According to Pamela Short, Director of the Center for Health Care and Policy Research, restricted data available through the RDC will also be essential in understanding heterogeneity and variation in the implementation of the Affordable Care Act (ACA). Because the Supreme Court gave states the choice of whether to dramatically expand Medicaid or not and because states were able to create their own exchanges, the national ACA reform is actually more like a state-by-state reform. Thus, researchers who want to measure the impact of the ACA will have to know the geographic location of the individuals in their samples, which is often suppressed in publicly available datasets.

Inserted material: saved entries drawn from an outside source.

Lemma round_header_ok cfg h held src s :
  length h = 14%nat -> Forall is_byte h -> (2 <= length held < need_of h)%nat -> take (length held) h = held ->
  prefix_error cfg (nth 0 h 0) (nth 1 h 0) = None -> src <> [] -> Forall is_byte (held ++ src) ->
  round_ok cfg held src s (feed_round AcceptFrame src (st_header cfg h (length held)) s).
Proof.
  intros Hl Hh Hlt Ht Hp Hne Hq. assert (Hs0 : (0 < length src)%nat) by (destruct src; [done|simpl; lia]).
  pose proof (need_range h). unfold feed_round. change (headerLen (st_header cfg h (length held))) with (length held).
  change (headerNeed (st_header cfg h (length held))) with (need_of h).
  destruct (Nat.ltb_spec (length held) (need_of h)); [|lia]. unfold copy_header. cbn [headerNeed headerLen header st_header].
  set (n := Nat.min (need_of h - length held) (length src)). rewrite Ht. fold (new_header h held src n).
  cbn [p_cfg p_fin p_rsv1 p_opcode p_masked payloadLen payloadRead maskKey maskOffset p_payload payloadBuf st_header].
  destruct (new_header_ok h held src n) as (Hl' & Hh' & Ht' & Htk); [done..|unfold n; lia|unfold n; lia|].
  set (h' := new_header h held src n) in *.
  assert (Hag : take 2 h = take 2 h').
  { rewrite Htk by lia. rewrite take_app_le by lia. rewrite <-Ht, take_take, Nat.min_l by lia. done. }
  destruct (parts_agree h h' Hag) as (E0 & E1 & Ec & Em & En).
  rewrite E0, Em, Ec. fold zero_key. rewrite En. fold (st_header cfg h' (length held + n)). rewrite <-En.
  change (headerLen (st_header cfg h' (length held + n))) with (length held + n)%nat.
  change (headerNeed (st_header cfg h' (length held + n))) with (need_of h'). rewrite <-?En.
  rewrite E0, E1 in Hp.
  assert (Hlen : length (held ++ take n src) = (length held + n)%nat) by (rewrite length_app, length_take; lia).
  destruct (Nat.ltb_spec (length held + n) (need_of h)) as [Hn2|Hn2].
  { split; [unfold n in *; lia|]. left. split; [done|]. rewrite <-Hlen.
    apply reps_header; [done|done|rewrite <-En; lia|by rewrite Hlen|done]. }
  destruct (Nat.eqb_spec (need_of h) 2); [lia|].
  change (headerLen (st_header cfg h' (length held + n))) with (length held + n)%nat.
  change (headerNeed (st_header cfg h' (length held + n))) with (need_of h'). rewrite <-?En.
  destruct (Nat.ltb_spec (length held + n) (need_of h)); [lia|].
  assert (Hk : (length held + n = need_of h')%nat) by (unfold n in *; lia). rewrite Hk.
  apply header_done_ok; try done; [apply Htk; lia|unfold n in *; lia].
Qed.

Lemma feed_round_ok cfg p held src s :
  reps cfg p held -> src <> [] -> Forall is_byte (held ++ src) -> round_ok cfg held src s (feed_round AcceptFrame src p s).
Proof.
  intros Hr Hne Hq. destruct Hr as [h held Hh Hb Hl Ht|h held Hh Hb Hl Ht Hp|h held Hh Hb Hl Ht Hp He];
    [by apply round_start_ok|by apply round_header_ok|].
  pose proof (need_range h). unfold feed_round. cbn [headerLen headerNeed st_body]. rewrite Nat.ltb_irrefl.
  replace held with (held ++ take 0 src) at 2 by (by rewrite take_0, app_nil_r).
  apply body_round_ok; try done; try lia; [|right; split; [lia|done]].
  rewrite Ht. by rewrite take_app_le by lia.
Qed.

(** The reference: whole frames from the front of the stream, one ParseFrame
    after the other, until one is incomplete or an error ends it. *)
Fixpoint parse_stream (fuel : nat) (cfg : option ParserConfig) (q : list Z) (s : S) : option ws_error * list Z * S :=
  match fuel with
  | O => (None, q, s)
  | Datatypes.S fuel =>
      match ParseFrame q cfg with
      | PIncomplete => (None, q, s)
      | PError e => (Some e, q, s)
      | PFrame f n =>
          match AcceptFrame f s with
          | (Some e, s) => (Some e, drop n q, s)
          | (None, s) => parse_stream fuel cfg (drop n q) s
          end
      end
  end.

Lemma ParseFrame_size q cfg f n : ParseFrame q cfg = PFrame f n -> (2 <= n <= length q)%nat.
Proof.
  rewrite ParseFrame_eq. pose proof (need_range q). destruct (length q <? 2)%nat; [done|].
  destruct (prefix_error _ _ _); [done|]. destruct (length q <? need_of q)%nat; [done|].
  destruct (length_error _ _); [done|].
  destruct (Nat.ltb_spec (length q) (need_of q + Z.to_nat (len_of q))); [done|]. cbv zeta.
  destruct (close_error _ _); [done|]. intros E. assert (n = need_of q + Z.to_nat (len_of q))%nat by congruence. lia.
Qed.

Lemma reps_held cfg p held : reps cfg p held -> p_cfg p = cfg /\ (headerLen p = 0%nat <-> held = []).
Proof.
  intros Hr. destruct Hr as [h held Hh Hb Hl Ht|h held Hh Hb Hl Ht Hp|h held Hh Hb Hl Ht Hp He]; cbn.
  1-2: (split; [done|]); split; [intros; by apply nil_length_inv|by intros ->].
  pose proof (need_range h). split; [done|]. split; [intros; lia|]. intros ->. simpl in Hl. lia.
Qed.

(** What a Feed leaves behind, against the reference on the same bytes. *)
Definition feed_agrees (cfg : option ParserConfig) (q : list Z) (s : S) (avail : nat)
    (r : outcome (nat * option ws_error * Parser * S)) : Prop :=
  exists n err p' s' err0 rest, r = Ret (n, err, p', s') /\
    (forall fuel, (length q < fuel)%nat -> parse_stream fuel cfg q s = (err0, rest, s')) /\
    option_map err_kind err = option_map err_kind err0 /\
    (err = None -> n = avail /\ reps cfg p' rest).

These are just a few of the many research areas discussed at the opening conference, but as Dr. Short put it, having an RDC at Penn State is “going to open up all kinds of new possibilities for new lines of research that other people could probably think of and pursue but would find it just too hard” to complete without having an RDC nearby.
In addition to creating opportunities for interesting new lines of study, the RDC and the research stemming from restricted data will also provide Penn State professors and students a competitive edge. In terms of funding, the limited availability of RDC data and the unique research it enables may make proposals more attractive to potential funders. Dr. Monnat, for instance, applied for a highly competitive grant from the Stanford Center on the Study of Poverty and Inequality while at her previous university and was turned down. She reapplied this year after coming to Penn State, this time proposing to use restricted data from the Survey of Income and Program Participation. According to Dr. Monnat, “I really feel that [including restricted data] had a big impact on me getting this grant. . . . Having the RDC here allowed me to not only demonstrate that I’m in a really good research environment that has a good research infrastructure but also allowed me to ask questions that the Stanford Center on the Study of Poverty and Inequality really cares about.” In addition, this type of research and the publications that result can set graduate students apart from their counterparts who do not have access to restricted data as they compete for jobs post-graduation.

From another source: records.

Lemma cut_placed : placed ov1 m1.
Proof.
  pose proof (ho_placed _ _ Hok) as Hpl. intros k z Hk. apply cut_lookup in Hk as [[-> ->]|(Hk & Hk' & Hz)].
  - eexists. unfold m1. rewrite lookup_insert. destruct (decide (moved = moved)); [|done]. done.
  - assert (z <> x /\ z <> moved) as [? ?] by (split; intros ->; [eauto using placed_inj|pose proof (placed_inj _ _ _ _ _ Hpl Hz Hlast); lia]).
    unfold m1. rewrite !lookup_insert_ne by done. eauto.
Qed.

Lemma cut_key k : (k < length ov - 1)%nat -> key m1 ov1 k = if (k =? i)%nat then deadline m moved else key m ov k.
Proof.
  intros Hk. rewrite (key_heap_only m) by apply cut_only. unfold key. rewrite !list_lookup_total_alt. unfold ov1.
  destruct (Nat.eqb_spec k i) as [->|].
  - rewrite list_lookup_insert_eq by (rewrite length_take; lia). done.
  - rewrite list_lookup_insert_ne, lookup_take_lt by lia. done.
Qed.

Lemma cut_below : (i = 0%nat \/ key m ov (parent i) <= deadline m moved) -> but_below (key m1 ov1) (length ov - 1) i.
Proof.
  intros Hup. pose proof cut_index. pose proof (ho_ordered _ _ Hok) as Hord. split.
  - intros j Hj Hp. pose proof (parent_lt j ltac:(lia)). rewrite !cut_key by lia. pose proof (Hord j ltac:(lia)). index_cases; subst; lia.
  - intros j H0 Hj Hp. pose proof (parent_lt i ltac:(lia)). pose proof (parent_lt j ltac:(lia)). rewrite !cut_key by lia.
    pose proof (Hord j ltac:(lia)). pose proof (Hord i ltac:(lia)). rewrite Hp in *. index_cases; subst; lia.
Qed.

Lemma cut_above : deadline m moved < key m ov (parent i) -> (0 < i)%nat -> but_above (key m1 ov1) (length ov - 1) i.
Proof.
  intros Hup H0. pose proof cut_index. pose proof (ho_ordered _ _ Hok) as Hord. pose proof (parent_lt i ltac:(lia)). split.
  - intros j Hj Hp. pose proof (parent_lt j ltac:(lia)). rewrite !cut_key by lia. pose proof (Hord j ltac:(lia)).
    pose proof (Hord i ltac:(lia)). index_cases; subst; lia.
  - intros j _ Hj Hp. pose proof (parent_lt j ltac:(lia)). rewrite !cut_key by lia.
    pose proof (Hord j ltac:(lia)). pose proof (Hord i ltac:(lia)). rewrite Hp in *. index_cases; subst; lia.
Qed.

(** Either sift then restores the heap, without [x]. *)
Lemma cut_finish ov' m' :
  rearranged ov1 m1 ov' m' ->
  heap_only m m' /\ (forall z, z ∈ ov' <-> z ∈ ov /\ z <> x) /\ (forall z, z ∉ ov -> m' !! z = m !! z).
Proof.
  intros R. split; [etrans; [apply cut_only|apply R]|]. split; [intros; by rewrite (re_elem _ _ _ _ R), cut_elem|].
  intros z Hz. rewrite (re_frame _ _ _ _ R) by (rewrite cut_elem; naive_solver). unfold m1.
  rewrite !lookup_insert_ne; [done|..]; intros ->; apply Hz; eapply list_elem_of_lookup_2; eauto.
Qed.
End cut.

(** The store after a lone entry left the heap. *)
Lemma drop_last_ok ov m x ex :
  heap_ok ov m -> ov !! (length ov - 1)%nat = Some x -> m !! x = Some ex ->
  let m' := <[x := set_heap 0 ex]> m in
  heap_ok (take (length ov - 1) ov) m' /\ heap_only m m' /\
  (forall z, z ∈ take (length ov - 1) ov <-> z ∈ ov /\ z <> x) /\ (forall z, z ∉ ov -> m' !! z = m !! z).
Proof.
  intros [Hpl Hord Hsm] Hx Hex m'. pose proof (lookup_lt_Some _ _ _ Hx).
  assert (heap_only m m') as Honly by (by apply heap_only_insert).
  assert (forall k z, take (length ov - 1) ov !! k = Some z -> z <> x) as Hz.
  { intros k z. rewrite lookup_take_Some. intros [Hk Hl] ->. pose proof (placed_inj _ _ _ _ _ Hpl Hk Hx). lia. }
  split; [|split; [done|split]].
  - split; rewrite ?length_take; [| |lia].
    + intros k z Hk. pose proof (Hz _ _ Hk). apply lookup_take_Some in Hk as [Hk _]. unfold m'. rewrite lookup_insert_ne by done. eauto.
    + apply (ordered_ext _ (key m ov)).
      * intros k Hk. rewrite (key_heap_only m) by done. unfold key. by rewrite !list_lookup_total_alt, lookup_take_lt by lia.
      * intros j Hj. apply Hord. lia.
  - intros z. rewrite !list_elem_of_lookup. split.
    + intros (k & Hk). pose proof (Hz _ _ Hk). apply lookup_take_Some in Hk as [Hk _]. eauto.
    + intros [(k & Hk) Hne]. exists k. apply lookup_take_Some. split; [done|]. pose proof (lookup_lt_Some _ _ _ Hk).
      destruct (decide (k = length ov - 1)%nat) as [->|]; [by simplify_eq|lia].
  - intros z Hn. unfold m'. rewrite lookup_insert_ne; [done|]. intros ->. apply Hn. eapply list_elem_of_lookup_2; eauto.
Qed.

Lemma heapPopLocked_spec x ov0 m :
  let ov := x :: ov0 in
  heap_ok ov m ->
  exists ov' m', heapPopLocked ov m = Ret (ov', m') /\ heap_ok ov' m' /\ heap_only m m' /\
    (forall z, z ∈ ov' <-> z ∈ ov /\ z <> x) /\ (forall z, z ∉ ov -> m' !! z = m !! z).
Proof.
  intros ov Hok. pose proof (ho_placed _ _ Hok) as Hpl. assert (ov !! 0%nat = Some x) as H0 by done.
  destruct (Hpl _ _ H0) as (ex & Hex & _). cbv beta iota zeta delta [heapPopLocked ov]. fold ov.
  destruct (Nat.eqb_spec (length ov - 1) 0) as [El|El].
  - rewrite (modify_spec _ _ _ _ Hex). cbn [mbind outcome_bind].
    destruct (drop_last_ok ov m x ex Hok) as (A & B & Cc & D); [by rewrite El|done|].
    replace (take (length ov - 1) ov) with (@nil nat) in * by (by rewrite El). eauto 10.
  - destruct (lookup_lt_is_Some_2 ov (length ov - 1)) as [mv Hmv]; [simpl; lia|].
    destruct (Hpl _ _ Hmv) as (em & Hem & _). rewrite (at_index_spec _ _ _ Hmv). cbn [mbind outcome_bind].
    rewrite (modify_spec _ _ _ _ Hex). cbn [mbind outcome_bind].
    assert (x <> mv) by (eapply cut_distinct; eauto).
    rewrite (modify_spec _ _ _ em) by (by rewrite lookup_insert_ne). cbn [mbind outcome_bind].
    destruct (heapDownLocked_spec (length (<[0%nat := mv]> (take (length ov - 1) ov))) 0 (<[0%nat := mv]> (take (length ov - 1) ov))
       (<[mv := set_heap 1 em]> (<[x := set_heap 0 ex]> m))) as (ov' & m' & E & R & H'); rewrite ?cut_length; try lia.
    + eapply (cut_placed ov m 0); eauto.
    + pose proof (ho_small _ _ Hok). lia.
    + eapply (cut_below ov m 0 x mv ex em); [done..|by left].
    + rewrite cut_length in E by lia. exists ov', m'. split; [done|]. split; [done|]. by apply (cut_finish ov m 0 x mv ex em).
Qed.

Lemma heapRemoveLocked_spec x ov m :
  heap_ok ov m -> x ∈ ov ->
  exists ov' m', heapRemoveLocked x ov m = Ret (true, ov', m') /\ heap_ok ov' m' /\ heap_only m m' /\
    (forall z, z ∈ ov' <-> z ∈ ov /\ z <> x) /\ (forall z, z ∉ ov -> m' !! z = m !! z).
Proof.
  intros Hok Hx. pose proof (ho_placed _ _ Hok) as Hpl. pose proof (ho_small _ _ Hok) as Hsm.
  apply list_elem_of_lookup in Hx as [i Hi]. destruct (Hpl _ _ Hi) as (ex & Hex & Px). pose proof (lookup_lt_Some _ _ _ Hi) as Hlen.
  unfold heapRemoveLocked, load. rewrite Hex. cbn [mbind outcome_bind]. rewrite Px.
  replace (Z.of_nat i + 1 - 1) with (Z.of_nat i) by lia.
  destruct (Z.ltb_spec (Z.of_nat i) 0); [lia|]. destruct (Z.leb_spec (Z.of_nat (length ov)) (Z.of_nat i)); [lia|]. cbn [orb].
  rewrite Nat2Z.id, (at_index_spec _ _ _ Hi). cbn [mbind outcome_bind]. rewrite Nat.eqb_refl. cbn [negb].
  destruct (Nat.eqb_spec i (length ov - 1)) as [->|Hne].
  { rewrite (modify_spec _ _ _ _ Hex). cbn [mbind outcome_bind].
    destruct (drop_last_ok ov m x ex Hok Hi Hex) as (A & B & Cc & D). eauto 10. }
  destruct (lookup_lt_is_Some_2 ov (length ov - 1)) as [mv Hmv]; [lia|].
  destruct (Hpl _ _ Hmv) as (em & Hem & _). rewrite (at_index_spec _ _ _ Hmv). cbn [mbind outcome_bind].
  assert (x <> mv) by (eapply cut_distinct; eauto).
  rewrite (modify_spec _ _ _ _ Hem). cbn [mbind outcome_bind]. rewrite int32_id by lia.
  rewrite (modify_spec _ _ _ ex) by (by rewrite lookup_insert_ne). cbn [mbind outcome_bind].
  rewrite insert_insert_ne by done.
  pose proof (cut_placed ov m i x mv ex em Hok Hi Hmv Hne Hem) as Hpl1. pose proof (cut_index ov i x Hi Hne) as Hci.
  set (ov1 := <[i := mv]> (take (length ov - 1) ov)) in *.
  set (m1 := <[mv := set_heap (Z.of_nat i + 1) em]> (<[x := set_heap 0 ex]> m)) in *.
  assert (length ov1 = length ov - 1)%nat as L1 by (by eapply cut_length).
  assert (m1 !! mv = Some (set_heap (Z.of_nat i + 1) em)) as Hm1mv by (unfold m1; rewrite lookup_insert; by destruct (decide (mv = mv))).
  assert (deadline m mv = When em) as Hdl by (unfold deadline; by rewrite Hem).
  change ((i - 1) / 2)%nat with (parent i).
  assert (exists b : bool, (if (i =? 0)%nat then Ret false
            else em0 ← match m1 !! mv with Some e => Ret e | None => Panic PanicNil end;
                 wp ← when_at ov1 m1 (parent i); Ret (When em0 <? wp)) = Ret b /\
          (b = true -> (0 < i)%nat /\ deadline m mv < key m ov (parent i)) /\
          (b = false -> i = 0%nat \/ key m ov (parent i) <= deadline m mv)) as (b & Eb & Hb1 & Hb2).
  { destruct (Nat.eqb_spec i 0) as [->|Hi0]; [exists false; naive_solver|]. pose proof (parent_lt i ltac:(lia)).
    rewrite Hm1mv. cbn [mbind outcome_bind]. rewrite when_at_spec by (done || lia). cbn [mbind outcome_bind].
    eexists. split; [done|]. subst ov1 m1. rewrite (cut_key ov m i x mv ex em), Hdl by (done || lia). simpl When.
    destruct (Nat.eqb_spec (parent i) i); [lia|]. rewrite Z.ltb_lt, Z.ltb_ge. split; [lia|auto]. }
  rewrite Eb. cbn [mbind outcome_bind]. destruct b.
  - destruct (Hb1 eq_refl) as [Hi0 Hlt].
    destruct (heapUpLocked_spec (S i) i ov1 m1) as (ov' & m' & E & R & H'); rewrite ?L1; try (done || lia).
    + by eapply cut_above.
    + rewrite E. cbn [mbind outcome_bind]. exists ov', m'. split; [done|]. split; [done|]. by apply (cut_finish ov m i x mv ex em).
  - destruct (heapDownLocked_spec (length ov1) i ov1 m1) as (ov' & m' & E & R & H'); rewrite ?L1; try (done || lia).
    + eapply cut_below; eauto.
    + rewrite L1 in E. rewrite E. cbn [mbind outcome_bind]. exists ov', m'. split; [done|]. split; [done|].
      by apply (cut_finish ov m i x mv ex em).
Qed.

Getting Started at the RDC
Researchers and students need to take several steps to obtain access to the RDC’s highly sensitive data. The first and most involved step in the process is writing a detailed proposal explaining which dataset and variables will be used in the research, why public-use data is insufficient, and what benefit the research will have for the Census Bureau. This last detail—the benefit to the Census Bureau—is particularly important because as part of its commitment to privacy and data confidentiality, the Census Bureau will only provide data access to research projects that benefit its mission.
After the proposal has gone through the review process and been accepted, the researchers on the project will undergo a background check and be given special sworn status as Census researchers before they can access the RDC or use the data.
While this process is intensive, Penn Staters do not have to go it alone. “Writing and getting an application approved for using these data is an extensive, elaborate process,” explained Dr. Short. However, “as time goes on, there are going to be more and more people at PRI and Penn State in general who have successfully negotiated that process as well as staff who can help faculty, which will make the process less time consuming and increase the probably of success.”
There’s one thing all the scholars at the conference agreed on: Penn State is incredibly fortunate to have access to the RDC. In return for a small time investment up front, Penn State scholars can reap the benefits of having access to restricted data over their entire careers.